I don’t need an answer from you, It is an exercise for you. But I will tell you mine. While many times I am genuinely happy I have to admit that there have been times when I just show it. I doubt my genuineness. And I am not proud of it at all. Mostly this feeling is not even conscious. It just feels that way. But something helped me.
If we have a trait that we know is bad and want to change it, the first step is to acknowledge that it exists. Yes I have faked happiness and congratulated people without meaning it.
After that acknowledgment I asked myself two questions:
- Do I feel that they should not be happy?
- Do I feel that something good should not happen to them?
And my answer is a big NO to both these questions.
I have nothing against these people being happy.. I really want others to be happy and I genuinely want good to happen to others. Then why am I feeling this way?

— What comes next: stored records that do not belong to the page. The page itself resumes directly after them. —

(** ** Rules *)

Lemma rides_bind {A B} (m : M A) (k : A -> M B) :
  rides m -> (forall a, rides (k a)) -> rides (m ≫= k).
Proof.
  intros Hm Hk n. unfold mbind, M_bind. specialize (Hm n).
  destruct (m n) as [[a|e] n']; cbn [snd] in *; [|done]. etransitivity; [exact Hm|apply Hk].
Qed.
Lemma rides_same {A} (m : M A) :
  (forall n, transport (m n).2 = transport n /\
             length (scratch_outbound (m n).2) = length (scratch_outbound n) /\
             clock (m n).2 = clock n) -> rides m.
Proof.
  intros Hm n. destruct (Hm n) as (Ht & Hs & Hc). split; [by rewrite Ht|exact Hs|by rewrite Hc].
Qed.
Lemma rides_modify f :
  (forall n, transport (f n) = transport n /\ scratch_outbound (f n) = scratch_outbound n /\
             clock (f n) = clock n) ->
  rides (modify f).
Proof. intros Hf. apply rides_same. intros n. destruct (Hf n) as (Ht & Hs & Hc). cbn. by rewrite Hs. Qed.
Lemma rides_attempt {A} (m : M A) : rides m -> rides (attempt m).
Proof. intros Hm n. specialize (Hm n). unfold attempt. by destruct (m n). Qed.
Lemma rides_on_storage {A} (op : S -> res A * S) : rides (on_storage op).
Proof. apply rides_same. intros n. unfold on_storage. by destruct (op (storage n)). Qed.
Lemma rides_now : rides now.
Proof.
  intros n. unfold now. pose proof (reads_once (clock n)) as Hr.
  destruct (clock_now (clock n)). by split.
Qed.
Lemma rides_on_transport {A} (op : T -> res A * T) :
  (forall t, R t (op t).2) -> rides (on_transport op).
Proof.
  intros Ho n. unfold on_transport. specialize (Ho (transport n)).
  by destruct (op (transport n)); split.
Qed.
Lemma rides_for_each {X} (l : list X) body : (forall x, rides (body x)) -> rides (for_each l body).
Proof.
  intros Hb. induction l as [|x l IH]; cbn [for_each]; [by apply rides_same|].
  apply rides_bind; [apply Hb|]. intros _. exact IH.
Qed.
Lemma rides_encode {A} (f : RaftNode S T C D -> res A) : rides (fun n => (f n, n)).
Proof. by apply rides_same. Qed.

Lemma rides_loop_bind {A B} (m : L A) (k : A -> L B) :
  rides_loop m -> (forall a, rides_loop (k a)) -> rides_loop (m ≫= k).
Proof.
  intros Hm Hk n r n'. unfold mbind, L_bind. destruct (m n) as [[[a|e] n1]|] eqn:E; [| |done].
  - intros E'. etransitivity; [by eapply Hm|by eapply Hk].
  - intros [= _ <-]. by eapply Hm.
Qed.
Lemma rides_loop_ret {A} (a : A) : rides_loop (mret a).
Proof. intros n r n' [= _ <-]. reflexivity. Qed.
Lemma rides_run {A} (m : M A) : rides m -> rides_loop (run m).
Proof. intros Hm n r n' [= E]. specialize (Hm n). by rewrite E in Hm. Qed.
Lemma rides_stop {A} (s : Stop) : rides_loop (A := A) (fun _ => Err s).
Proof. by intros n r n'. Qed.
Lemma rides_attempt_loop {A} (m : L A) : rides_loop m -> rides_loop (attempt_loop m).
Proof.
  intros Hm n r n'. unfold attempt_loop. destruct (m n) as [[r1 n1]|] eqn:E; [|done].
  intros [= _ <-]. by eapply Hm.
Qed.

(** ** Sends and handlers of custom messages *)

Lemma rides_send_message peer msg : rides (send_message peer msg).
Proof.
  intros n. unfold send_message.
  destruct (encode_message_vectored _ _ _) as [[[buf out]|]|] eqn:El; [|cbn; reflexivity..].
  apply encode_vectored_length in El.
  match goal with |- context [send_vectored ?p ?s ?t] =>
    pose proof (rel_vectored (R := R) p s t) as Hr; destruct (send_vectored p s t) as [r t'] eqn:E
  end. cbn in Hr |- *. by split.
Qed.
Lemma rides_encode_frame msg : rides (encode_frame msg : M bytes).
Proof. apply rides_same. intros n. unfold encode_frame. by destruct (encode_message_to_bytes _ _ _). Qed.
Lemma rides_encode_vectored msg : rides (encode_vectored msg : M _).
Proof.
  apply rides_same. intros n. unfold encode_vectored.
  destruct (encode_message_vectored _ _ _) as [[[buf out]|]|] eqn:El; [|done..].
  by apply encode_vectored_length in El.
Qed.
Lemma rides_custom from payload : rides (handle_custom_message from payload).
Proof.
  intros n. unfold handle_custom_message.
  match goal with |- context [invoke_custom ?a ?b ?c ?d ?e ?f] =>
    pose proof (rel_invoke (R := R) a b c d e f) as Hr; destruct (invoke_custom a b c d e f) as [[r d'] t]
  end. by split.
Qed.
Lemma rides_custom_response from payload : rides (handle_custom_response from payload).
Proof.
  apply rides_same. intros n. unfold handle_custom_response.
  by destruct (on_custom_response _ _ _) as [r d].
Qed.
End Rides.

Create HintDb rides discriminated.
#[export] Hint Resolve rides_send_message rides_encode_frame rides_encode_vectored rides_custom
  rides_custom_response : rides.

(** Opens the method at the head. *)
Ltac rides_unfold m := let h := get_head m in unfold h.

(** Applies a rule; the law about [R] is in the context. *)
Ltac rule H := unshelve (eapply H); try (typeclasses eauto).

I dug deeper into the feeling and found some interesting things about me. If there is a link to something that I am also pursuing or want, I can fall into this trap.
Even when I feel happy for the other person, I become unhappy or concerned about myself. The culprit was comparison.
Another situation is just plain unhappiness for no valid reason. An uneasiness rather than unhappiness. I just cannot explain. I just don’t feel good and my grin will be hiding some kind of turbulence inside.
As I go down that path I tend to understand more about my uneasiness and I also figure out something very profound.
No one cares if I am uneasy about someone else’s happiness. It only impacts me. If my own feelings impacts me negatively then it is only good for me to find correct it. This forces a different perspective.
My genuineness or lack of it is not known by others. The whole incentive of changing my thinking is that I can get a bit better than who I am.
Nowadays even when I feel a similar uneasiness, I am able to recover and feel better. The solution is to hear, listen and observe what we are feeling. Understand and then course correct. No need to feel guilty. It is a natural feeling..
We are who we are. But we can do something about it. Because… We are also who we can become if we put our heart into it.
The idea is not to project we are the best and perfect but know that our only goal is to improve and feel better. If we feel bad for others, that only effects us and not the other person. They don’t even know it.